## Exercise
For each line of the data below that contains "Hint", return that line.
··· Stored data
(* ===== verification/Virtio.v ===== *)
(** * virtio_disk.c: the disk driver

    The driver's side of the virtqueue.  The device's registers are read
    through the parameter [mmio], which may depend on everything written to
    them so far; what the device does to the rings and to memory happens
    between the driver's steps. *)

From S2P Require Import Prelude State Spinlock CString Mem Kalloc Sched FileLayer Proc Console Bio.

Module Virtio.

Definition NUM : Z := 8.
Definition VRING_DESC_F_NEXT : Z := 1.
Definition VRING_DESC_F_WRITE : Z := 2.
Definition VIRTIO_BLK_T_IN : Z := 0.
Definition VIRTIO_BLK_T_OUT : Z := 1.
Definition VIRTIO_MMIO_MAGIC_VALUE : Z := 0x000.
Definition VIRTIO_MMIO_VERSION : Z := 0x004.
Definition VIRTIO_MMIO_DEVICE_ID : Z := 0x008.
Definition VIRTIO_MMIO_VENDOR_ID : Z := 0x00c.
Definition VIRTIO_MMIO_DEVICE_FEATURES : Z := 0x010.
Definition VIRTIO_MMIO_DRIVER_FEATURES : Z := 0x020.
Definition VIRTIO_MMIO_QUEUE_SEL : Z := 0x030.
Definition VIRTIO_MMIO_QUEUE_NUM_MAX : Z := 0x034.
Definition VIRTIO_MMIO_QUEUE_NUM : Z := 0x038.
Definition VIRTIO_MMIO_QUEUE_READY : Z := 0x044.
Definition VIRTIO_MMIO_QUEUE_NOTIFY : Z := 0x050.
Definition VIRTIO_MMIO_INTERRUPT_STATUS : Z := 0x060.
Definition VIRTIO_MMIO_INTERRUPT_ACK : Z := 0x064.
Definition VIRTIO_MMIO_STATUS : Z := 0x070.
Definition VIRTIO_MMIO_QUEUE_DESC_LOW : Z := 0x080.
Definition VIRTIO_MMIO_QUEUE_DESC_HIGH : Z := 0x084.
Definition VIRTIO_MMIO_DRIVER_DESC_LOW : Z := 0x090.
Definition VIRTIO_MMIO_DRIVER_DESC_HIGH : Z := 0x094.
Definition VIRTIO_MMIO_DEVICE_DESC_LOW : Z := 0x0a0.
Definition VIRTIO_MMIO_DEVICE_DESC_HIGH : Z := 0x0a4.
Definition VIRTIO_CONFIG_S_ACKNOWLEDGE : Z := 1.
Definition VIRTIO_CONFIG_S_DRIVER : Z := 2.
Definition VIRTIO_CONFIG_S_DRIVER_OK : Z := 4.
Definition VIRTIO_CONFIG_S_FEATURES_OK : Z := 8.
Definition VIRTIO_BLK_F_RO : Z := 5.
Definition VIRTIO_BLK_F_SCSI : Z := 7.
Definition VIRTIO_BLK_F_CONFIG_WCE : Z := 11.
Definition VIRTIO_BLK_F_MQ : Z := 12.
Definition VIRTIO_F_ANY_LAYOUT : Z := 27.
Definition VIRTIO_RING_F_INDIRECT_DESC : Z := 28.
Definition VIRTIO_RING_F_EVENT_IDX : Z := 29.

Definition getv {A} (f : vdisk -> A) : K A := gets (fun s => f (k_vdisk s)).
Definition setv (f : vdisk -> vdisk) : K unit := modify (upd k_vdisk f).
Definition W (reg v : Z) : K unit := setv (upd v_writes (cons (reg, u32 v))).

Definition get_desc (i : Z) : K virtq_desc :=
  let! l := getv v_desc in deref "desc" (l !! Z.to_nat i).
Definition set_desc (i : Z) (d : virtq_desc) : K unit :=
  setv (upd v_desc (fun l => <[Z.to_nat i := d]> l)).

(** The first [i] with [disk.free[i]], which is taken. *)
Definition alloc_desc : K Z :=
  let! r := find_list (seq 0 (Z.to_nat NUM)) (fun i =>
    let! l := getv v_free in
    if negb (default 0 (l !! i) =? 0) then
      setv (upd v_free (fun l => <[i := 0]> l)) ;! ret (Some (Z.of_nat i))
    else ret None) in
  ret (default (-1) r).

Definition free_desc (i : Z) : K unit :=
  if NUM <=? i then panic "free_desc 1" else
  let! l := getv v_free in
  let! f := deref "free" (l !! Z.to_nat i) in
  if negb (f =? 0) then panic "free_desc 2" else
  set_desc i (mkDesc Dnull 0 0 0) ;!
  setv (upd v_free (fun l => <[Z.to_nat i := 1]> l)) ;!
  wakeup (Some Cvdisk_free).

(** A chain has at most NUM members. *)
Fixpoint free_chain (k : nat) (i : Z) : K unit :=
  match k with
  | O => nofuel
  | S k =>
      let! d := get_desc i in
      free_desc i ;!
      if negb (Z.land (vd_flags d) VRING_DESC_F_NEXT =? 0) then free_chain k (vd_next d) else ret tt
  end.

(** Three descriptors, or none. *)
Definition alloc3_desc : K (option (Z * Z * Z)) :=
  let! a := alloc_desc in
  if a <? 0 then ret None else
  let! b := alloc_desc in
  if b <? 0 then free_desc a ;! ret None else
  let! c := alloc_desc in
  if c <? 0 then free_desc a ;! free_desc b ;! ret None else
  ret (Some (a, b, c)).

Fixpoint alloc3_wait (k : nat) : K (Z * Z * Z) :=
  let! r := alloc3_desc in
  match r with
  | Some idx => ret idx
  | None =>
      match k with
      | O => nofuel
      | S k => sleep Cvdisk_free Lvdisk ;! alloc3_wait k
      end
  end.

(** [while(b->disk == 1) sleep(b, &disk.vdisk_lock)] *)
Fixpoint wait_disk (k : nat) (b : nat) : K unit :=
  let! x := getb b in
  if b_disk x =? 1 then
    match k with
    | O => nofuel
    | S k => sleep (Cbuf b) Lvdisk ;! wait_disk k b
    end
  else ret tt.

(** Filling in the three descriptors and handing them to the device. *)
Definition submit (b : nat) (write : bool) (idx : Z * Z * Z) : K unit :=
  let '(i0, i1, i2) := idx in
  let! x := getb b in
  let sector := u32 (b_blockno x * (BSIZE / 512)) in
  setv (upd v_ops (fun l => <[Z.to_nat i0 := (if write then VIRTIO_BLK_T_OUT else VIRTIO_BLK_T_IN, sector)]> l)) ;!
  set_desc i0 (mkDesc (Dop (Z.to_nat i0)) 16 VRING_DESC_F_NEXT i1) ;!
  set_desc i1 (mkDesc (Ddata b) BSIZE (Z.lor (if write then 0 else VRING_DESC_F_WRITE) VRING_DESC_F_NEXT) i2) ;!
  setv (upd v_info_status (fun l => <[Z.to_nat i0 := 0xff]> l)) ;!
  set_desc i2 (mkDesc (Dstatus (Z.to_nat i0)) 1 VRING_DESC_F_WRITE 0) ;!
  setb b (upd b_disk (fun _ => 1)) ;!
  setv (upd v_info_b (fun l => <[Z.to_nat i0 := Some b]> l)) ;!
  let! idx := getv v_avail_idx in
  setv (upd v_avail_ring (fun l => <[Z.to_nat (idx mod NUM) := i0]> l)) ;!
  setv (upd v_avail_idx (fun i => (i + 1) mod 2 ^ 16)) ;!
  W VIRTIO_MMIO_QUEUE_NOTIFY 0.

Definition disk_rw {fuel : Fuel} (b : nat) (write : bool) : K unit :=
  acquire Lvdisk ;!
  let! idx := alloc3_wait sleep_fuel in
  submit b write idx ;!
  wait_disk sleep_fuel b ;!
  setv (upd v_info_b (fun l => <[Z.to_nat idx.1.1 := None]> l)) ;!
  free_chain (Z.to_nat NUM) idx.1.1 ;!
  release Lvdisk.

Section device.
Context {img : Image} (mmio : vdisk -> Z -> Z).

(** [*R(reg)] *)
Definition R (reg : Z) : K Z := getv (fun v => mmio v reg).

Definition virtio_disk_init : K unit :=
  let! magic := R VIRTIO_MMIO_MAGIC_VALUE in
  let! version := R VIRTIO_MMIO_VERSION in
  let! id := R VIRTIO_MMIO_DEVICE_ID in
  let! vendor := R VIRTIO_MMIO_VENDOR_ID in
  if negb (magic =? 0x74726976) || negb (version =? 2) || negb (id =? 2) || negb (vendor =? 0x554d4551)
  then panic "could not find virtio disk" else
  W VIRTIO_MMIO_STATUS 0 ;!
  let status := Z.lor 0 VIRTIO_CONFIG_S_ACKNOWLEDGE in
  W VIRTIO_MMIO_STATUS status ;!
  let status := Z.lor status VIRTIO_CONFIG_S_DRIVER in
  W VIRTIO_MMIO_STATUS status ;!
  let! features := R VIRTIO_MMIO_DEVICE_FEATURES in
  let off f b := Z.land f (Z.lnot (Z.shiftl 1 b)) in
  let features := off (off (off (off (off (off (off features VIRTIO_BLK_F_RO) VIRTIO_BLK_F_SCSI)
    VIRTIO_BLK_F_CONFIG_WCE) VIRTIO_BLK_F_MQ) VIRTIO_F_ANY_LAYOUT) VIRTIO_RING_F_EVENT_IDX)
    VIRTIO_RING_F_INDIRECT_DESC in
  W VIRTIO_MMIO_DRIVER_FEATURES features ;!
  let status := Z.lor status VIRTIO_CONFIG_S_FEATURES_OK in
  W VIRTIO_MMIO_STATUS status ;!
  let! status := R VIRTIO_MMIO_STATUS in
  if Z.land status VIRTIO_CONFIG_S_FEATURES_OK =? 0 then panic "virtio disk FEATURES_OK unset" else
  W VIRTIO_MMIO_QUEUE_SEL 0 ;!
  let! ready := R VIRTIO_MMIO_QUEUE_READY in
  if negb (ready =? 0) then panic "virtio disk should not be ready" else
  let! max := R VIRTIO_MMIO_QUEUE_NUM_MAX in
  if max =? 0 then panic "virtio disk has no queue 0" else
  if max <? NUM then panic "virtio disk max queue too short" else
  let! desc := kalloc in
  let! avail := kalloc in
  let! used := kalloc in
  if (desc =? 0) || (avail =? 0) || (used =? 0) then panic "virtio disk kalloc" else
  setv (fun v => v <| v_desc := replicate 8 (mkDesc Dnull 0 0 0) |> <| v_avail_ring := replicate 8 0 |>
    <| v_avail_idx := 0 |> <| v_used_ring := replicate 8 0 |> <| v_used_next := 0 |>) ;!
  W VIRTIO_MMIO_QUEUE_NUM NUM ;!
  W VIRTIO_MMIO_QUEUE_DESC_LOW desc ;!
  W VIRTIO_MMIO_QUEUE_DESC_HIGH (Z.shiftr desc 32) ;!
  W VIRTIO_MMIO_DRIVER_DESC_LOW avail ;!
  W VIRTIO_MMIO_DRIVER_DESC_HIGH (Z.shiftr avail 32) ;!
  W VIRTIO_MMIO_DEVICE_DESC_LOW used ;!
  W VIRTIO_MMIO_DEVICE_DESC_HIGH (Z.shiftr used 32) ;!
  W VIRTIO_MMIO_QUEUE_READY 1 ;!
  setv (upd v_free (fun _ => replicate (Z.to_nat NUM) 1)) ;!
  W VIRTIO_MMIO_STATUS (Z.lor status VIRTIO_CONFIG_S_DRIVER_OK).

(** The loop of virtio_disk_intr; the device is at most NUM entries ahead. *)
Fixpoint intr_loop (k : nat) : K unit :=
  let! i := getv v_used_idx in
  let! next := getv v_used_next in
  if i =? next then ret tt else
  match k with
  | O => nofuel
  | S k =>
      let! ring := getv v_used_ring in
      let! id := deref "ring" (ring !! Z.to_nat (i mod NUM)) in
      let! st := getv v_info_status in
      let! status := deref "info" (st !! Z.to_nat id) in
      if negb (status =? 0) then panic "virtio_disk_intr status" else
      let! bs := getv v_info_b in
      let! b := deref "b" (mjoin (bs !! Z.to_nat id)) in
      setb b (upd b_disk (fun _ => 0)) ;!
      wakeup (Some (Cbuf b)) ;!
      setv (upd v_used_idx (fun i => (i + 1) mod 2 ^ 16)) ;!
      intr_loop k
  end.
Definition virtio_disk_intr : K unit :=
  acquire Lvdisk ;!
  let! st := R VIRTIO_MMIO_INTERRUPT_STATUS in
  W VIRTIO_MMIO_INTERRUPT_ACK (Z.land st 3) ;!
  intr_loop (Z.to_nat NUM) ;!
  release Lvdisk.
End device.

(** ** The driver as bio.c's disk *)

Lemma view_setv f : frame proc_view (setv f).
Proof. apply segs_modify. intros s. reflexivity. Qed.
Lemma view_getv {A} (f : vdisk -> A) : frame proc_view (getv f).
Proof. unfold getv. segs_tac. Qed.
#[local] Hint Resolve view_setv view_getv : segs.
Lemma view_free_desc i : frame proc_view (free_desc i).
Proof. unfold free_desc, set_desc. segs_tac. Qed.
Lemma view_alloc_desc : frame proc_view alloc_desc.
Proof. unfold alloc_desc. segs_tac. Qed.
#[local] Hint Resolve view_free_desc view_alloc_desc : segs.
Lemma view_disk_rw {fuel : Fuel} b w : frame proc_view (disk_rw b w).
Proof.
  unfold disk_rw, submit, W, set_desc. segs_tac.
  - induction sleep_fuel; cbn [alloc3_wait]; unfold alloc3_desc; segs_tac.
  - induction sleep_fuel; cbn [wait_disk]; segs_tac.
  - match goal with |- context [free_chain ?k ?i] => generalize i; induction k end;
      intros; cbn [free_chain]; unfold get_desc; segs_tac.
Qed.

Lemma by_setv f : frame bystanders (setv f).
Proof. apply segs_modify. intros s. reflexivity. Qed.
Lemma by_getv {A} (f : vdisk -> A) : frame bystanders (getv f).
Proof. unfold getv. segs_tac. Qed.
Lemma by_getb i : frame bystanders (getb i).
Proof. unfold getb, getfs. segs_tac. Qed.
Lemma by_set_disk i v : frame bystanders (setb i (upd b_disk (fun _ => v))).
Proof.
  unfold setb, getb, getfs, setfs. intros s. unfold bind, gets. simpl.
  destruct (fs_bufs (k_fs s) !! i) as [x|] eqn:Hx; [|done]. unfold same, bystanders. simpl. ksimp.
  rewrite list_fmap_insert, (list_insert_id (buf_meta <$> _)); [done|]. by rewrite list_lookup_fmap, Hx.
Qed.
#[local] Hint Resolve by_setv by_getv by_getb by_set_disk : segs.
Lemma by_free_desc i : frame bystanders (free_desc i).
Proof. unfold free_desc, set_desc. segs_tac. Qed.
Lemma by_alloc_desc : frame bystanders alloc_desc.
Proof. unfold alloc_desc. segs_tac. Qed.
#[local] Hint Resolve by_free_desc by_alloc_desc : segs.
Lemma by_disk_rw {fuel : Fuel} b w : frame bystanders (disk_rw b w).
Proof.
  unfold disk_rw, submit, W, set_desc. segs_tac.
  - induction sleep_fuel; cbn [alloc3_wait]; unfold alloc3_desc; segs_tac.
  - induction sleep_fuel; cbn [wait_disk]; segs_tac.
  - match goal with |- context [free_chain ?k ?i] => generalize i; induction k end;
      intros; cbn [free_chain]; unfold get_desc; segs_tac.
Qed.

Lemma ty_setv f : segs typed (setv f).
Proof. unfold setv. segs_tac. Qed.
Lemma ty_getv {A} (f : vdisk -> A) : segs typed (getv f).
Proof. unfold getv. segs_tac. Qed.
Lemma ty_getb i : segs typed (getb i).
Proof. unfold getb, getfs. segs_tac. Qed.
Lemma ty_setb i f : segs typed (setb i f).
Proof. unfold setb, getb, getfs, setfs. segs_tac. Qed.
#[local] Hint Resolve ty_setv ty_getv ty_getb ty_setb : segs.
Lemma ty_free_desc i : segs typed (free_desc i).
Proof. unfold free_desc, set_desc. segs_tac. Qed.
Lemma ty_alloc_desc : segs typed alloc_desc.
Proof. unfold alloc_desc. segs_tac. Qed.
#[local] Hint Resolve ty_free_desc ty_alloc_desc : segs.
Lemma ty_disk_rw {fuel : Fuel} b w : segs typed (disk_rw b w).
Proof.
  unfold disk_rw, submit, W, set_desc. segs_tac.
  - induction sleep_fuel; cbn [alloc3_wait]; unfold alloc3_desc; segs_tac.
  - induction sleep_fuel; cbn [wait_disk]; segs_tac.
  - match goal with |- context [free_chain ?k ?i] => generalize i; induction k end;
      intros; cbn [free_chain]; unfold get_desc; segs_tac.
Qed.
#[export] Instance virtio_disk {fuel : Fuel} : Disk :=
  {| virtio_disk_rw := disk_rw; virtio_disk_rw_frame := view_disk_rw;
     virtio_disk_rw_bystanders := by_disk_rw; virtio_disk_rw_typed := ty_disk_rw |}.

End Virtio.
······
## Written solution
#[local] Hint Resolve view_setv view_getv : segs.
#[local] Hint Resolve view_free_desc view_alloc_desc : segs.
#[local] Hint Resolve by_setv by_getv by_getb by_set_disk : segs.
#[local] Hint Resolve by_free_desc by_alloc_desc : segs.
#[local] Hint Resolve ty_setv ty_getv ty_getb ty_setb : segs.
#[local] Hint Resolve ty_free_desc ty_alloc_desc : segs.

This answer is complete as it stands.